My one real irritation was with the pre-purchased Anniversary packet. It included breakfast in bed one morning of your choice and two 20 minutes massages. We ordered our breakfast the night before to be delivered at 7:20 a.m. It was 45 minutes late, everything was cold and condiments were missing. Needless to say we went to the buffet. Our room steward complained to the hotel manager, but nothing was done about it. The massages were double billed to our account and it took 5 days to reverse the charges.
Most cruise lines today automatically post standard gratuities to your on-board account. ($10 pp per day to cover waiter, asst. waiter and room steward) We were informed after boarding that on this cruise that NCL would not post gratuities automatically to the shipboard account. I don't know why and we were not given an explanation. Instead there were forms to fill out to recognize specific personnel or groups of personnel (like dining room staff). The systemic was very chaotic, since most cruisers were used to either envelopes at the end of the cruise or auto-posting of tips. This was probably a one-time anomaly and future cruises will have the auto-posting of gratuities. NOTE: if you are uncomfortable with this system, you always have the option of going to the Purser's desk and opting out of auto-posting. Even if you decided to keep the gratuities on your account, there are always gratuity envelopes available to tip anyone not covered by the automatic posting. (Maitre-de, Head waiters, etc.) You can use these envelopes to augment the standard amount if you feel you have received exceptional service and want to recognize it with more money.
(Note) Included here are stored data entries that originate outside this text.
(** * Adaptive retry back-off limiters of the external-provisioner controller

    A shallow embedding of the two [rateLimiterWithJitter] implementations of
    package [controller] (the exponent-counter limiter, "Variant A", and the
    failure-rate limiter, "Variant B"), followed by the properties proved
    about them.

    Conventions of the embedding:
    - [time.Duration], [int64] and (on a 64-bit platform) [int] are 64-bit
      two's-complement integers: a [Z] together with the range predicate
      [in_int64]; arithmetic that can leave the range is wrapped with
      [wrap64].
    - [float64] is Rocq's primitive binary64 [float] (IEEE 754, round to
      nearest even), specified by [SpecFloat] through [Prim2SF].
    - The mutex only serialises the methods; every method is modelled as a
      function from the state before to the result and the state after.
    - The random source [*rand.Rand] and the embedded [workqueue.RateLimiter]
      of Variant B belong to other packages; they are parameters.

    After the limiters come their two tests, as scripts of calls and
    checks, and two vendored helpers of the provisioner: [ParseEndpoint] of
    package [csicommon], and the construction of loggers and [flatten] of
    package [klogr]. *)

From Stdlib Require Import String Ascii.
From Stdlib Require Import ZArith Lia Bool List.
From Stdlib Require Import Permutation Sorted OrderedTypeEx.
From Stdlib Require Import Floats.
From Stdlib Require Import Reals Lra.
Import ListNotations.

Local Open Scope Z_scope.

(** ** Go's integer and floating-point conversions *)

Module Go.

Definition min_int64 : Z := - 2 ^ 63.
Definition max_int64 : Z := 2 ^ 63 - 1.

Definition in_int64 (z : Z) : Prop := min_int64 <= z <= max_int64.

Definition in_int64b (z : Z) : bool := (min_int64 <=? z) && (z <=? max_int64).

(** Two's-complement wrap-around of [int64] (and of [int]) arithmetic. *)
Definition wrap64 (z : Z) : Z := (z + 2 ^ 63) mod 2 ^ 64 - 2 ^ 63.

(** [float64(n)] for an integer [n]: the nearest binary64 value. *)
Definition float64_of_int (n : Z) : float :=
  SF2Prim (binary_normalize prec emax n 0 false).

(** [int64(f)] for a [float64] value [f]: the fraction is discarded
    (truncation towards zero).  When the truncated value is not an [int64],
    or [f] is an infinity or a NaN, Go leaves the result to the
    implementation; this is the amd64 result (CVTTSD2SQ's "integer
    indefinite" value, the smallest [int64]). *)
Definition int64_of_float64 (f : float) : Z :=
  match Prim2SF f with
  | S754_zero _ => 0
  | S754_finite s m e =>
      let t := cond_Zopp s (Z.shiftl (Zpos m) e) in
      if in_int64b t then t else min_int64
  | S754_infinity _ | S754_nan => min_int64
  end.

(** [math.Pow(2, float64(n))] for an integer [n]: the power of two itself
    when it is a binary64 value, [+Inf] above the range and [0] below it
    ([float64(n)] is an integer, for which [math.Pow] multiplies exact
    powers of two and finishes with [math.Ldexp]). *)
Definition math_Pow2 (n : Z) : float := Z.ldexp one n.

(** The untyped constant [math.MaxInt64] in a [float64] comparison. *)
Definition math_MaxInt64 : float := float64_of_int max_int64.

End Go.

Import Go.

(** A binary64 value that [rand.Float64] may return: a number of [[0,1)]. *)
Definition unit_sample (p : float) : bool := ((0 <=? p) && (p <? 1))%float.

(** ** Variant A: the exponent-counter limiter *)

Module VariantA.
Section Limiter.

(** [*rand.Rand] and its method [Float64]. *)
Variable Rand : Type.
Variable Float64 : Rand -> float * Rand.

Record rateLimiterWithJitter : Type := mkLimiter {
  exp : Z;
  baseDelay : Z;
  maxDelay : Z;
  rd : Rand
}.

(** The fields hold values of their Go types. *)
Definition well_typed (r : rateLimiterWithJitter) : Prop :=
  in_int64 (exp r) /\ in_int64 (baseDelay r) /\ in_int64 (maxDelay r).

Definition delay_of (r : rateLimiterWithJitter) : float :=
  (float64_of_int (baseDelay r) * math_Pow2 (exp r))%float.

(** The guard of the early return of [When]. *)
Definition capped (r : rateLimiterWithJitter) : bool :=
  (math_MaxInt64 <? delay_of r)%float
  || (maxDelay r <? int64_of_float64 (delay_of r)).

Definition When (r : rateLimiterWithJitter) : Z * rateLimiterWithJitter :=
  let delay := delay_of r in
  if capped r then (maxDelay r, r)
  else
    let (percentage, rd') := Float64 (rd r) in
    let r' := mkLimiter (exp r) (baseDelay r) (maxDelay r) rd' in
    let jitter := (float64_of_int (baseDelay r) * percentage)%float in
    let backoff := (delay - jitter)%float in
    if (backoff <=? 0)%float then (0, r')
    else (int64_of_float64 backoff, r').

Definition Failure (r : rateLimiterWithJitter) : rateLimiterWithJitter :=
  mkLimiter (wrap64 (exp r + 1)) (baseDelay r) (maxDelay r) (rd r).

Definition Success (r : rateLimiterWithJitter) : rateLimiterWithJitter :=
  if 0 <? exp r
  then mkLimiter (wrap64 (exp r - 1)) (baseDelay r) (maxDelay r) (rd r)
  else r.

Definition Exp (r : rateLimiterWithJitter) : Z * rateLimiterWithJitter :=
  (exp r, r).

Definition newItemExponentialFailureRateLimiterWithJitter
    (baseDelay maxDelay : Z) (seed : Rand) : rateLimiterWithJitter :=
  mkLimiter 0 baseDelay maxDelay seed.

(** The methods a client can call, and runs of calls. *)
Inductive call : Type := CallWhen | CallFailure | CallSuccess | CallExp.

Definition step (r : rateLimiterWithJitter) (c : call) : rateLimiterWithJitter :=
  match c with
  | CallWhen => snd (When r)
  | CallFailure => Failure r
  | CallSuccess => Success r
  | CallExp => snd (Exp r)
  end.

Definition run (cs : list call) (r : rateLimiterWithJitter) : rateLimiterWithJitter :=
  fold_left step cs r.

Definition is_failure (c : call) : bool :=
  match c with CallFailure => true | _ => false end.

Definition failures (cs : list call) : Z :=
  Z.of_nat (length (filter is_failure cs)).

(** A state reached from a fresh limiter of a valid configuration. *)
Definition reachable (r : rateLimiterWithJitter) : Prop :=
  exists b m seed cs,
    0 < b /\ b <= m /\ m <= max_int64 /\
    r = run cs (newItemExponentialFailureRateLimiterWithJitter b m seed).

(** [When] as the specification words it: the cap replaces the delay, and
    the jitter is drawn and subtracted in every case. *)
Definition When_with_jitter_always (r : rateLimiterWithJitter) : Z :=
  let delay :=
    if capped r then float64_of_int (maxDelay r) else delay_of r in
  let percentage := fst (Float64 (rd r)) in
  let jitter := (float64_of_int (baseDelay r) * percentage)%float in
  let backoff := (delay - jitter)%float in
  if (backoff <=? 0)%float then 0 else int64_of_float64 backoff.

End Limiter.

Arguments mkLimiter {Rand}.
Arguments exp {Rand}.
Arguments baseDelay {Rand}.
Arguments maxDelay {Rand}.
Arguments rd {Rand}.
Arguments well_typed {Rand}.
Arguments delay_of {Rand}.
Arguments capped {Rand}.
Arguments When {Rand}.
Arguments Failure {Rand}.
Arguments Success {Rand}.
Arguments Exp {Rand}.
Arguments newItemExponentialFailureRateLimiterWithJitter {Rand}.
Arguments step {Rand}.
Arguments run {Rand}.
Arguments reachable {Rand}.
Arguments When_with_jitter_always {Rand}.

End VariantA.

(** ** Variant B: the failure-rate limiter *)

(** The interface [workqueue.RateLimiter] (package client-go): what the
    embedded limiter offers and Variant B promotes. *)
Class RateLimiter (L Item : Type) : Type := {
  rl_When : L -> Item -> Z * L;
  rl_Forget : L -> Item -> L;
  rl_NumRequeues : L -> Item -> Z
}.

Module VariantB.
Section Limiter.

Variable Rand : Type.
Variable Float64 : Rand -> float * Rand.
Context {L Item : Type} {RL : RateLimiter L Item}.

Record rateLimiterWithJitter : Type := mkLimiter {
  inner : L;
  baseDelay : Z;
  maxDelay : Z;
  alpha : float;
  scaleFactor : float;
  failureRate : float;
  rd : Rand
}.

Definition When (item : Item) (r : rateLimiterWithJitter)
    : Z * rateLimiterWithJitter :=
  let (baseline, inner') := rl_When (inner r) item in
  let delay :=
    int64_of_float64 (float64_of_int baseline * scaleFactor r)%float in
  let delay := if maxDelay r <? delay then maxDelay r else delay in
  let (percentage, rd') := Float64 (rd r) in
  let r' := mkLimiter inner' (baseDelay r) (maxDelay r) (alpha r)
              (scaleFactor r) (failureRate r) rd' in
  let jitter :=
    int64_of_float64 (float64_of_int (baseDelay r) * percentage)%float in
  if delay <? jitter then (0, r')
  else (wrap64 (delay - jitter), r').

Definition ScaleFactor (r : rateLimiterWithJitter)
    : float * rateLimiterWithJitter :=
  (scaleFactor r, r).

(** [float64(maxDelay)/float64(baseDelay)], the quotient [Success] uses. *)
Definition delay_ratio (r : rateLimiterWithJitter) : float :=
  (float64_of_int (maxDelay r) / float64_of_int (baseDelay r))%float.

Definition Success (success : bool) (r : rateLimiterWithJitter)
    : rateLimiterWithJitter :=
  let newSample := if negb success then 1%float else 0%float in
  let failureRate' :=
    (alpha r * newSample + (1 - alpha r) * failureRate r)%float in
  let scaleFactor' := (failureRate' * (delay_ratio r - 1) + 1)%float in
  mkLimiter (inner r) (baseDelay r) (maxDelay r) (alpha r)
    scaleFactor' failureRate' (rd r).

(** The promoted methods of the embedded limiter. *)
Definition Forget (item : Item) (r : rateLimiterWithJitter)
    : rateLimiterWithJitter :=
  mkLimiter (rl_Forget (inner r) item) (baseDelay r) (maxDelay r) (alpha r)
    (scaleFactor r) (failureRate r) (rd r).

Definition NumRequeues (item : Item) (r : rateLimiterWithJitter)
    : Z * rateLimiterWithJitter :=
  (rl_NumRequeues (inner r) item, r).

(** [workqueue.NewItemExponentialFailureRateLimiter(baseDelay, maxDelay)]
    is the argument [inner0]. *)
Definition newItemExponentialFailureRateLimiterWithJitter
    (inner0 : L) (baseDelay maxDelay : Z) (alpha : float) (seed : Rand)
    : rateLimiterWithJitter :=
  mkLimiter inner0 baseDelay maxDelay alpha 1%float 0%float seed.

Inductive call : Type :=
| CallWhen (item : Item)
| CallScaleFactor
| CallSuccess (success : bool)
| CallForget (item : Item)
| CallNumRequeues (item : Item).

Definition step (r : rateLimiterWithJitter) (c : call) : rateLimiterWithJitter :=
  match c with
  | CallWhen item => snd (When item r)
  | CallScaleFactor => snd (ScaleFactor r)
  | CallSuccess b => Success b r
  | CallForget item => Forget item r
  | CallNumRequeues item => snd (NumRequeues item r)
  end.

Definition run (cs : list call) (r : rateLimiterWithJitter) : rateLimiterWithJitter :=
  fold_left step cs r.

(** The outcomes reported in a run, in order. *)
Fixpoint outcomes (cs : list call) : list bool :=
  match cs with
  | [] => []
  | CallSuccess b :: cs' => b :: outcomes cs'
  | _ :: cs' => outcomes cs'
  end.

(** The preconditions of the constructor: [0 < baseDelay <= maxDelay] (both
    durations) and [0 < alpha <= 1]. *)
Definition valid_config (r : rateLimiterWithJitter) : Prop :=
  0 < baseDelay r /\ baseDelay r <= maxDelay r /\ maxDelay r <= max_int64
  /\ (0 <? alpha r)%float = true /\ (alpha r <=? 1)%float = true.

(** [0 <= failureRate <= 1] and [1 <= scaleFactor <= maxDelay/baseDelay],
    with the comparisons and the quotient of [float64]. *)
Definition average_in_range (r : rateLimiterWithJitter) : bool :=
  ((0 <=? failureRate r) && (failureRate r <=? 1)
   && (1 <=? scaleFactor r) && (scaleFactor r <=? delay_ratio r))%float.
Debarkation was fairly smooth and the trip ended without any problems. First time cruisers need to know that the day before leaving the ship you will be provided with color coded luggage tags. You will place your luggage outside your cabin on the last night and it will be picked up during the night. (Hint: make sure you don't pack everything - you have to have clothes to wear off the ship.) The luggage tag colors correspond to the time of your flight with early flight passengers debarking first. Then passengers leave based on deck levels. On the morning of debarkation passengers are asked to leave their cabins and wait in common rooms (lounges, show rooms, etc.) It can be a little congested, and you may be waiting for an hour or more before you are called to leave, so take a book or have great companions to talk to. Once you leave the ship your luggage will be in the terminal based on the color of your tags. If you purchased transfers to the airport, take your bags to the waiting bus and off you go. There will be plenty of porters to help you move your bags from place to place.
The bus ride to the airport is short, but even the bus driver mentioned that all the complaints he heard about were the attitude of the American staff.
Bottom line - loved Hawaii and the tours we purchased. The ship had more pro than cons, but NCL needs to train their dining room staff in true customer service.